Modeling Guide

Google Dataproc

This example shows how to submit a Spark job to an existing Google Dataproc cluster, and see the results of the job. In this example, we run the SparkPi example to calculate pi using Spark.

Prerequisites

  • A project on Google Cloud with access to the Dataproc service, the corresponding access key file as JSON, a running Dataproc cluster, and a Hadoop job.

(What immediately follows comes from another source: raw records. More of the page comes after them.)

(* ===== verification/SlotQueue.v ===== *)
(** The download slots of the engine's manager: internal/engine/manager_queue.go,
    and Submit, FreeSlots and the admission of tasks in internal/engine/manager.go.

    Many goroutines share the manager, so its behaviour is a sequence of
    events, one per critical section: what a function does under [queueMu],
    [activeMu] or a lease's mutex is one event, and any other event may fall
    between two of them.  [reclaim] holds the lease's mutex across its update
    of [running], so it is one event.  An event whose guard fails (no such
    lease, nothing to do) leaves the state alone.  The wait group, logging, the
    task store and the progress reporter are not part of the state. *)
From Stdlib Require Import ZArith Lia.
From stdpp Require Import prelude list gmap.
From S2P Require Import Prelude.

Open Scope Z_scope.

(** A submitted task: its ID, and the context it was submitted with. *)
Record queuedTask := mkQ { taskID : bytes; ctx : N; forceStart : bool }.
#[global] Instance queuedTask_eq_dec : EqDecision queuedTask.
Proof. solve_decision. Defined.

(** Where the goroutine of runSlot is: inside processTask, past it (the task is
    no longer active), between the two halves of release, or handed on. *)
Inductive phase := Processing | Returned | Releasing (was : bool) | Gone.
#[global] Instance phase_eq_dec : EqDecision phase.
Proof. solve_decision. Defined.

(** A started task's lease; [owed] counts the calls of yield that cleared
    [held] and have not decremented [running] yet. *)
Record slotLease := mkLease { owner : queuedTask; held : bool; owed : nat; at_ : phase }.

(** [due] counts the calls of dispatch that enqueue, yield and runSlot have
    still to make; [admitted] and [registered] are the calls of Submit past the
    shutdown and cooldown checks, and past the duplicate check; [forced] the
    force-started tasks; [forgetting] the IDs that left the line and are still
    to be forgotten.  [arrivals] records the line's arrivals in order. *)
Record Manager := mkManager {
  running : Z; queue : list queuedTask; leases : list slotLease;
  active : gset bytes; shuttingDown : bool; ended : gset N;
  due : nat; admitted : list queuedTask; registered : list queuedTask;
  forced : list queuedTask; forgetting : list bytes; arrivals : list queuedTask
}.

Definition NewManager : Manager := mkManager 0 [] [] ∅ false ∅ 0 [] [] [] [] [].
(** The default NewManager applies to cfg.MaxConcurrent. *)
Definition effective_max (cfgMax : Z) : Z := if cfgMax <=? 0 then 3 else cfgMax.

Definition FreeSlots (MaxConcurrent : Z) (m : Manager) : Z :=
  Z.max 0 (MaxConcurrent - running m - Z.of_nat (length (queue m))).
Definition HasCapacity (MaxConcurrent : Z) (m : Manager) : bool := 0 <? FreeSlots MaxConcurrent m.

(** * dispatch *)

(** runSlot starts with the slot dispatch counted for it. *)
Definition runSlot (t : queuedTask) : slotLease := mkLease t true 0 Processing.

(** One round of dispatch's loop: the oldest task is started, or dropped
    because its context ended; or the loop, and this call of dispatch, ends.
    [shuttingDown] and the contexts change without queueMu, so they are read
    afresh every round. *)
Definition dispatch_round (MaxConcurrent : Z) (m : Manager) : Manager :=
  match queue m with
  | t :: q =>
      if (running m <? MaxConcurrent) && negb (shuttingDown m) then
        if bool_decide (ctx t ∈ ended m) then
          mkManager (running m) q (leases m) (active m) (shuttingDown m) (ended m) (due m) (admitted m)
            (registered m) (forced m) (forgetting m ++ [taskID t]) (arrivals m)
        else
          mkManager (running m + 1) q (leases m ++ [runSlot t]) (active m) (shuttingDown m) (ended m) (due m)
            (admitted m) (registered m) (forced m) (forgetting m) (arrivals m)
      else
        mkManager (running m) (queue m) (leases m) (active m) (shuttingDown m) (ended m) (pred (due m)) (admitted m)
          (registered m) (forced m) (forgetting m) (arrivals m)
  | [] =>
      mkManager (running m) (queue m) (leases m) (active m) (shuttingDown m) (ended m) (pred (due m)) (admitted m)
        (registered m) (forced m) (forgetting m) (arrivals m)
  end.
(** A whole call of dispatch with nothing in between: rounds until [due] drops. *)
Fixpoint dispatch_loop (fuel : nat) (MaxConcurrent : Z) (m : Manager) : option Manager :=
  match fuel with
  | O => None
  | S fuel' =>
      let m' := dispatch_round MaxConcurrent m in
      if (due m' =? due m)%nat then dispatch_loop fuel' MaxConcurrent m' else Some m'
  end.
Definition dispatch (MaxConcurrent : Z) (m : Manager) : option Manager :=
  dispatch_loop (S (length (queue m))) MaxConcurrent m.

(** enqueue, up to its call of dispatch. *)
Definition enqueue (m : Manager) (t : queuedTask) : Manager :=
  mkManager (running m) (queue m ++ [t]) (leases m) (active m) (shuttingDown m) (ended m) (S (due m))
    (admitted m) (registered m) (forced m) (forgetting m) (arrivals m ++ [t]).

(** * Leases *)

Definition set_lease (m : Manager) (i : nat) (l : slotLease) (run : Z) (n : nat) : Manager :=
  mkManager run (queue m) (<[i := l]> (leases m)) (active m) (shuttingDown m) (ended m) n
    (admitted m) (registered m) (forced m) (forgetting m) (arrivals m).

(** yield's first critical section (the lease's mutex) ... *)
Definition yield_take (m : Manager) (i : nat) : Manager :=
  match leases m !! i with
  | Some l =>
      if bool_decide (at_ l = Processing) && held l
      then set_lease m i (mkLease (owner l) false (S (owed l)) (at_ l)) (running m) (due m) else m
  | None => m
  end.
(** ... and its second (queueMu), which leaves a dispatch to be made. *)
Definition yield_give (m : Manager) (i : nat) : Manager :=
  match leases m !! i with
  | Some l =>
      match owed l with
      | S k => set_lease m i (mkLease (owner l) (held l) k (at_ l)) (running m - 1) (S (due m))
      | O => m
      end
  | None => m
  end.

Definition reclaim (m : Manager) (i : nat) : Manager :=
  match leases m !! i with
  | Some l =>
      if bool_decide (at_ l = Processing) && negb (held l)
      then set_lease m i (mkLease (owner l) true (owed l) (at_ l)) (running m + 1) (due m) else m
  | None => m
  end.

(** release's two halves, and the dispatch runSlot makes after it. *)
Definition release_take (m : Manager) (i : nat) : Manager :=
  match leases m !! i with
  | Some l =>
      if bool_decide (at_ l = Returned)
      then set_lease m i (mkLease (owner l) false (owed l) (Releasing (held l))) (running m) (due m) else m
  | None => m
  end.
Definition release_give (m : Manager) (i : nat) : Manager :=
  match leases m !! i with
  | Some l =>
      match at_ l with
      | Releasing was =>
          set_lease m i (mkLease (owner l) (held l) (owed l) Gone)
            (if was then running m - 1 else running m) (S (due m))
      | _ => m
      end
  | None => m
  end.

(** * Admission and the active set *)

Definition remove_at {A} (i : nat) (l : list A) : list A := take i l ++ drop (S i) l.

(** Submit: the checks of shutdown and of the storage cooldown. *)
Definition submit_check (m : Manager) (t : queuedTask) (inStorageCooldown : bool) : Manager :=
  if shuttingDown m then m
  else if negb (forceStart t) && inStorageCooldown then m
  else mkManager (running m) (queue m) (leases m) (active m) (shuttingDown m) (ended m) (due m)
         (admitted m ++ [t]) (registered m) (forced m) (forgetting m) (arrivals m).
(** Submit: the duplicate check and the registration, under activeMu. *)
Definition submit_register (m : Manager) (i : nat) : Manager :=
  match admitted m !! i with
  | Some t =>
      if bool_decide (taskID t ∈ active m) then
        mkManager (running m) (queue m) (leases m) (active m) (shuttingDown m) ({[ctx t]} ∪ ended m) (due m)
          (remove_at i (admitted m)) (registered m) (forced m) (forgetting m) (arrivals m)
      else
        mkManager (running m) (queue m) (leases m) ({[taskID t]} ∪ active m) (shuttingDown m) (ended m) (due m)
          (remove_at i (admitted m)) (registered m ++ [t]) (forced m) (forgetting m) (arrivals m)
  | None => m
  end.
(** Submit: the start of a forced task, or its place in the line. *)
Definition submit_start (m : Manager) (i : nat) : Manager :=
  match registered m !! i with
  | Some t =>
      let m' := mkManager (running m) (queue m) (leases m) (active m) (shuttingDown m) (ended m) (due m)
                  (admitted m) (remove_at i (registered m)) (forced m) (forgetting m) (arrivals m) in
      if forceStart t then
        mkManager (running m') (queue m') (leases m') (active m') (shuttingDown m') (ended m') (due m')
          (admitted m') (registered m') (forced m' ++ [t]) (forgetting m') (arrivals m')
      else enqueue m' t
  | None => m
  end.

(** The deferred end of processTask, for a task with a lease and a forced one. *)
Definition process_return (m : Manager) (i : nat) : Manager :=
  match leases m !! i with
  | Some l =>
      if bool_decide (at_ l = Processing) then
        let m' := set_lease m i (mkLease (owner l) (held l) (owed l) Returned) (running m) (due m) in
        mkManager (running m') (queue m') (leases m') (active m' ∖ {[taskID (owner l)]}) (shuttingDown m')
          ({[ctx (owner l)]} ∪ ended m') (due m') (admitted m') (registered m') (forced m') (forgetting m') (arrivals m')
      else m
  | None => m
  end.
Definition forced_return (m : Manager) (i : nat) : Manager :=
  match forced m !! i with
  | Some t =>
      mkManager (running m) (queue m) (leases m) (active m ∖ {[taskID t]}) (shuttingDown m) ({[ctx t]} ∪ ended m) (due m)
        (admitted m) (registered m) (remove_at i (forced m)) (forgetting m) (arrivals m)
  | None => m
  end.

(** dequeue: the task leaves the line under queueMu ... *)
Fixpoint find_task (id : bytes) (q : list queuedTask) : option nat :=
  match q with
  | [] => None
  | t :: q' => if bool_decide (taskID t = id) then Some O else option_map S (find_task id q')
  end.
Definition dequeue (m : Manager) (id : bytes) : bool * Manager :=
  match find_task id (queue m) with
  | Some i =>
      (true, mkManager (running m) (remove_at i (queue m)) (leases m) (active m) (shuttingDown m) (ended m) (due m)
               (admitted m) (registered m) (forced m) (forgetting m ++ [id]) (arrivals m))
  | None => (false, m)
  end.
(** ... and is forgotten under activeMu. *)
Definition forgetActive (m : Manager) (i : nat) : Manager :=
  match forgetting m !! i with
  | Some id =>
      mkManager (running m) (queue m) (leases m) (active m ∖ {[id]}) (shuttingDown m) (ended m) (due m)
        (admitted m) (registered m) (forced m) (remove_at i (forgetting m)) (arrivals m)
  | None => m
  end.
(** drainQueue, up to the forgetting. *)
Definition drainQueue (m : Manager) : Manager :=
  mkManager (running m) [] (leases m) (active m) (shuttingDown m) (list_to_set (map ctx (queue m)) ∪ ended m) (due m)
    (admitted m) (registered m) (forced m) (forgetting m ++ map taskID (queue m)) (arrivals m).

Definition end_context (m : Manager) (c : N) : Manager :=
  mkManager (running m) (queue m) (leases m) (active m) (shuttingDown m) ({[c]} ∪ ended m) (due m)
    (admitted m) (registered m) (forced m) (forgetting m) (arrivals m).
Definition begin_shutdown (m : Manager) : Manager :=
  mkManager (running m) (queue m) (leases m) (active m) true (ended m) (due m)
    (admitted m) (registered m) (forced m) (forgetting m) (arrivals m).

(** * Events *)

Inductive event :=
| SubmitCheck (t : queuedTask) (cooldown : bool) | SubmitRegister (i : nat) | SubmitStart (i : nat)
| DispatchRound | YieldTake (i : nat) | YieldGive (i : nat) | Reclaim (i : nat)
| ProcessReturn (i : nat) | ForcedReturn (i : nat) | ReleaseTake (i : nat) | ReleaseGive (i : nat)
| Dequeue (id : bytes) | Forget (i : nat) | EndContext (c : N) | BeginShutdown | Drain.

(** Shutdown as far as its wait for the running downloads; the reset of the
    active set that follows the wait is the end of the manager's life. *)
Definition step (MaxConcurrent : Z) (m : Manager) (ev : event) : Manager :=
  match ev with
  | SubmitCheck t c => submit_check m t c
  | SubmitRegister i => submit_register m i
  | SubmitStart i => submit_start m i
  | DispatchRound => match due m with S _ => dispatch_round MaxConcurrent m | O => m end
  | YieldTake i => yield_take m i
  | YieldGive i => yield_give m i
  | Reclaim i => reclaim m i
  | ProcessReturn i => process_return m i
  | ForcedReturn i => forced_return m i
  | ReleaseTake i => release_take m i
  | ReleaseGive i => release_give m i
  | Dequeue id => snd (dequeue m id)
  | Forget i => forgetActive m i
  | EndContext c => end_context m c
  | BeginShutdown => begin_shutdown m
  | Drain => if shuttingDown m then drainQueue m else m
  end.
Definition run (MaxConcurrent : Z) (evs : list event) : Manager :=
  fold_left (step MaxConcurrent) evs NewManager.

(** * Lemmas *)

(** The slots a lease accounts for: the one it holds and those on their way back. *)
Definition slots (l : slotLease) : Z :=
  Z.b2z (held l) + Z.of_nat (owed l) + match at_ l with Releasing true => 1 | _ => 0 end.
Definition total (ls : list slotLease) : Z := foldr (fun l n => slots l + n) 0 ls.
Arguments total : simpl never.
Definition holders (m : Manager) : nat := length (filter (fun l => held l = true) (leases m)).
Definition is_reclaim (ev : event) : bool := match ev with Reclaim _ => true | _ => false end.
Definition reclaims (evs : list event) : nat := length (filter is_reclaim evs).

Lemma lease_total_app a b : total (a ++ b) = total a + total b.
Proof. unfold total. induction a as [|x a IH]; simpl; [done|]. rewrite IH. lia. Qed.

The Spark examples jar can be found in the download of Spark found here: https://spark.apache.org/downloads.htmlInformation published on non-SAP site

Configure and Run the Graph

Follow the steps below to run the example from the Data Pipeline UI:
  1. In the left panel, select the Graphs tab and open the Google Dataproc example graph.
  2. Open the configuration of the Hadoop Job Submitter Operator.
  3. Configure the connection by opening the connection dialogue box and choosing the correct connection from the Connection Manager app. Specify "spark" as the type of job.
  4. Below job type, enter the main jar file URI of the form "gs://[your Google Storage Bucket]/[spark examples jar name].jar". Below the URI, ensure the class name as "org.apache.spark.examples.SparkPi"
  5. In the tool bar, select Run (play button).
  6. The Status panel indicates if the graph is running.
  7. Use the context menu Open UI of the Output node to open the terminal. The bottom half shows the output and success messages of the Spark job.
  8. If the graph failed, you can find the logs for in the Google Storage bucket specified from the failing message.